Functional Screening of Antibody-Secreting Cells by Co-Culture with Reporter T Cells Using PicoShells

Abstract

Monoclonal antibodies (mAbs) are a growing class of therapeutics known for their high specificity and diverse functional mechanisms, including agonism and antagonism. Although microwell array technologies and droplet microfluidics are employed to pair antibody-secreting cells (ASCs) with target cells for therapeutic mAb discovery, existing methods suffer from limited throughput or inadequate functional assessment. To address these limitations, we applied PicoShells, hollow media-permeable hydrogel microparticles, to evaluate mAb function by co-culturing assay of hybridomas with reporter cells for 24 hours.
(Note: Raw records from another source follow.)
(** The offset of a printed suffix, in ms east of UTC. *)
Lemma isoOffset_format (z : TzSuffix) :
  validTz z = true ->
  isoOffset (formatTz z) =
    Some (match z with
          | LocalTime => None
          | Zulu => Some 0
          | UtcOffset east oh om => Some ((if east then 1 else -1) * (oh * 3600000 + om * 60000))
          end).
Proof.
  destruct z as [| |east oh om]; [done|done|]. cbn [validTz]. intros Hz. reflect_bool.
  cbn [formatTz]. rewrite <- (string_app_nil_r (showDigits 2 om)).
  assert (Hsign : (Ascii.eqb (if east then "+" else "-") "Z" = false) /\
                  (Ascii.eqb (if east then "+" else "-") "+" || Ascii.eqb (if east then "+" else "-") "-"
                   = true) /\
                  (Ascii.eqb (if east then "+" else "-") "+" = east)) by (destruct east; done).
  destruct Hsign as (H1 & H2 & H3). unfold isoOffset. rewrite H1, H2.
  rewrite readDigits_showDigits by (simpl; lia). cbn -[readDigits showDigits].
  rewrite readDigits_showDigits by (simpl; lia). cbn -[readDigits showDigits].
  replace (0 * 10 ^ Z.of_nat 2 + oh) with oh by lia.
  replace (0 * 10 ^ Z.of_nat 2 + om) with om by lia.
  rewrite H3. destruct (Z.leb_spec oh 23), (Z.leb_spec om 59); try lia. done.
Qed.

(** [Date.parse] on a date-time form with a valid time and a well-formed
    offset part. *)
Lemma dateParse_datetime (localToUtc : Z -> Z) (fallback : string -> option Z) (s r rest : string)
    (y m d hh mm ss ms : Z) (off : option Z) :
  isoDatePart s = Some (y, m, d, String "T" r) -> isoTimeFields r = Some (hh, mm, ss, ms, rest) ->
  validTime hh mm ss ms = true -> isoOffset rest = Some off ->
  dateParse localToUtc fallback s =
    timeClip (match off with
              | Some o => makeDate (makeDay y (m - 1) d) (makeTime hh mm ss ms) - o
              | None => localToUtc (makeDate (makeDay y (m - 1) d) (makeTime hh mm ss ms))
              end).
Proof.
  intros Hs Hr Hv Ho. unfold dateParse, dateGetTime, isoDateFields, dateTimeGetTime.
  by rewrite Hs, Hr, Hv, Ho.
Qed.

(** ** Properties of the date parser *)

(** C35: Every string the parser reads as a date-only form is a date of
    the calendar: a month from 1 to 12, a day of that month (29 February
    only in a leap year), and a year of at most six digits. *)
Theorem isoDateFields_valid (s : string) (y m d : Z) :
  isoDateFields s = Some (y, m, d) -> ValidDate y m d /\ -999999 <= y <= 999999.
Proof.
  intros H. split; [exact (isoDateFields_validDate s y m d H)|exact (isoDateFields_year s y m d H)].
Qed.

(** C36: Printing a date of the years 0 to 9999 as [YYYY-MM-DD] and
    parsing it gives the date back. *)
Theorem formatIsoDate_roundtrip (y m d : Z) :
  0 <= y <= 9999 -> ValidDate y m d -> isoDateFields (formatIsoDate y m d) = Some (y, m, d).
Proof.
  intros Hy Hv. unfold isoDateFields.
  by rewrite <- (string_app_nil_r (formatIsoDate y m d)), isoDatePart_format.
Qed.

(** C34: On valid dates the time value orders dates as the calendar
    does: earlier year, or same year and earlier month, or same month and
    earlier day. *)
Theorem dateValue_calendar_order (y1 m1 d1 y2 m2 d2 : Z) :
  ValidDate y1 m1 d1 -> ValidDate y2 m2 d2 ->
  dateValue y1 m1 d1 < dateValue y2 m2 d2 <-> dateLtb (y1, m1, d1) (y2, m2, d2) = true.
Proof.
  intros H1 H2. split; [|by apply dateValue_lt].
  intros Hlt. destruct (dateLtb (y1, m1, d1) (y2, m2, d2)) eqn:Hb; [done|exfalso].
  destruct (dateLtb_total _ _ Hb) as [Heq|Hb'].
  - injection Heq as -> -> ->. lia.
  - pose proof (dateValue_lt _ _ _ _ _ _ H2 H1 Hb'). lia.
Qed.

(** C39: A date-only string of a year from -271820 to 275759 is never
    clipped: [new Date(s).getTime()] is its time value, not NaN. *)
Theorem dateGetTime_iso (fallback : string -> option Z) (s : string) (y m d : Z) :
  isoDateFields s = Some (y, m, d) -> -271821 < y < 275760 ->
  dateGetTime fallback s = Some (dateValue y m d).
Proof.
  intros Hs Hy. unfold dateGetTime. rewrite Hs.
  apply timeClip_dateValue; [exact (isoDateFields_validDate s y m d Hs)|done].
Qed.

(** Two dates of the years 0 to 9999 are less than 2^53 ms apart,
    so the subtraction of line 61 is exact in double precision. *)
Theorem dateValue_diff_exact (y1 m1 d1 y2 m2 d2 : Z) :
  ValidDate y1 m1 d1 -> ValidDate y2 m2 d2 -> 0 <= y1 <= 9999 -> 0 <= y2 <= 9999 ->
  Z.abs (dateValue y1 m1 d1 - dateValue y2 m2 d2) < 2 ^ 53.
Proof.
  intros H1 H2 Hy1 Hy2.
  pose proof (dateValue_year y1 m1 d1 H1). pose proof (dateValue_year y2 m2 d2 H2).
  pose proof (dayFromYear_le 0 y1 ltac:(lia)). pose proof (dayFromYear_le 0 y2 ltac:(lia)).
  pose proof (dayFromYear_le (y1 + 1) 10000 ltac:(lia)).
  pose proof (dayFromYear_le (y2 + 1) 10000 ltac:(lia)).
  assert (dayFromYear 0 = -719528) by reflexivity.
  assert (dayFromYear 10000 = 2932897) by reflexivity.
  unfold msPerDay in *. lia.
Qed.

(** C13: Printing a date-time of the years 0 to 9999 as
    [YYYY-MM-DDTHH:mm:ss.sss] followed by [Z], [+HH:mm], [-HH:mm] or
    nothing, [new Date(s).getTime()] gives back its time value: the UTC
    time written, minus the offset east of UTC, plus the offset west of
    it; only without a suffix is the time local and converted by the
    zone's [localToUtc].  A string with [Z] or an offset thus has the same
    value in every time zone and under every engine's fallback. *)
Theorem dateParse_datetime_roundtrip (localToUtc : Z -> Z) (fallback : string -> option Z)
    (y m d hh mm ss ms : Z) (z : TzSuffix) :
  0 <= y <= 9999 -> ValidDate y m d ->
  0 <= hh <= 23 -> 0 <= mm <= 59 -> 0 <= ss <= 59 -> 0 <= ms <= 999 -> validTz z = true ->
  dateParse localToUtc fallback (formatIsoDateTime y m d hh mm ss ms z) =
    timeClip (let t := dateValue y m d + hh * 3600000 + mm * 60000 + ss * 1000 + ms in
              match z with
              | LocalTime => localToUtc t
              | Zulu => t
              | UtcOffset true oh om => t - (oh * 3600000 + om * 60000)
              | UtcOffset false oh om => t + (oh * 3600000 + om * 60000)
              end).
Proof.
  intros Hy Hv Hh Hm Hs Hms Hz. unfold formatIsoDateTime.
  assert (Hvt : validTime hh mm ss ms = true)
    by (unfold validTime; reflect_bool; lia).
  rewrite (dateParse_datetime localToUtc fallback _ _ _ y m d hh mm ss ms _
             (isoDatePart_format y m d _ Hy Hv) (isoTimeFields_format hh mm ss ms _ ltac:(lia) ltac:(lia)
             ltac:(lia) Hms) Hvt (isoOffset_format z Hz)).
  unfold dateValue, makeDate, makeTime. f_equal.
  destruct z as [| |[|] oh om]; lia || (f_equal; lia).
Qed.


(** ** Witnesses *)

Lemma isoDateFields_valid_witness :
  isoDateFields "2024-02-29" = Some (2024, 2, 29) /\ ValidDate 2024 2 29.
Proof.
  assert (H : isoDateFields "2024-02-29" = Some (2024, 2, 29)) by reflexivity.
  split; [exact H|]. exact (proj1 (isoDateFields_valid _ _ _ _ H)).
Defined.

Lemma formatIsoDate_roundtrip_witness :
  ValidDate 2024 1 15 /\ isoDateFields (formatIsoDate 2024 1 15) = Some (2024, 1, 15).
Proof.
  assert (H : ValidDate 2024 1 15) by reflexivity.
  split; [exact H|]. exact (formatIsoDate_roundtrip 2024 1 15 ltac:(lia) H).
Defined.

Lemma dateValue_calendar_order_witness :
  ValidDate 2023 5 10 /\ ValidDate 2024 1 15 /\ dateValue 2023 5 10 < dateValue 2024 1 15.
Proof.
  assert (H1 : ValidDate 2023 5 10) by reflexivity.
  assert (H2 : ValidDate 2024 1 15) by reflexivity.
  split; [exact H1|]. split; [exact H2|].
  apply (dateValue_calendar_order 2023 5 10 2024 1 15 H1 H2). reflexivity.
Defined.

Lemma dateGetTime_iso_witness :
  isoDateFields "2024-03-01" = Some (2024, 3, 1) /\
  dateGetTime (fun _ => None) "2024-03-01" = Some 1709251200000.
Proof.
  assert (H : isoDateFields "2024-03-01" = Some (2024, 3, 1)) by reflexivity.
  split; [exact H|]. rewrite (dateGetTime_iso (fun _ => None) _ 2024 3 1 H ltac:(lia)).
  reflexivity.
Defined.

Lemma dateValue_diff_exact_witness :
  ValidDate 0 1 1 /\ ValidDate 9999 12 31 /\
  Z.abs (dateValue 0 1 1 - dateValue 9999 12 31) < 2 ^ 53.
Proof.
  assert (H1 : ValidDate 0 1 1) by reflexivity.
  assert (H2 : ValidDate 9999 12 31) by reflexivity.
  split; [exact H1|]. split; [exact H2|].
  exact (dateValue_diff_exact 0 1 1 9999 12 31 H1 H2 ltac:(lia) ltac:(lia)).
Defined.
Using this workflow, we identified hybridomas secreting antibodies that modulate the expression of nuclear factor of activated T cells (NFAT) in co-encapsulated reporter cells. High-throughput fluorescence activated cell sorting (FACS) of PicoShells containing cells from a spiked population identified active clones, which were sorted, expanded, and validated post-selection, demonstrating 79.4% T cell activation, a 5.2-fold enrichment in functional clones over the starting spiked population. This approach integrates functional assessment with scalable processing, offering a robust solution for screening antibody libraries and accelerating therapeutic discovery.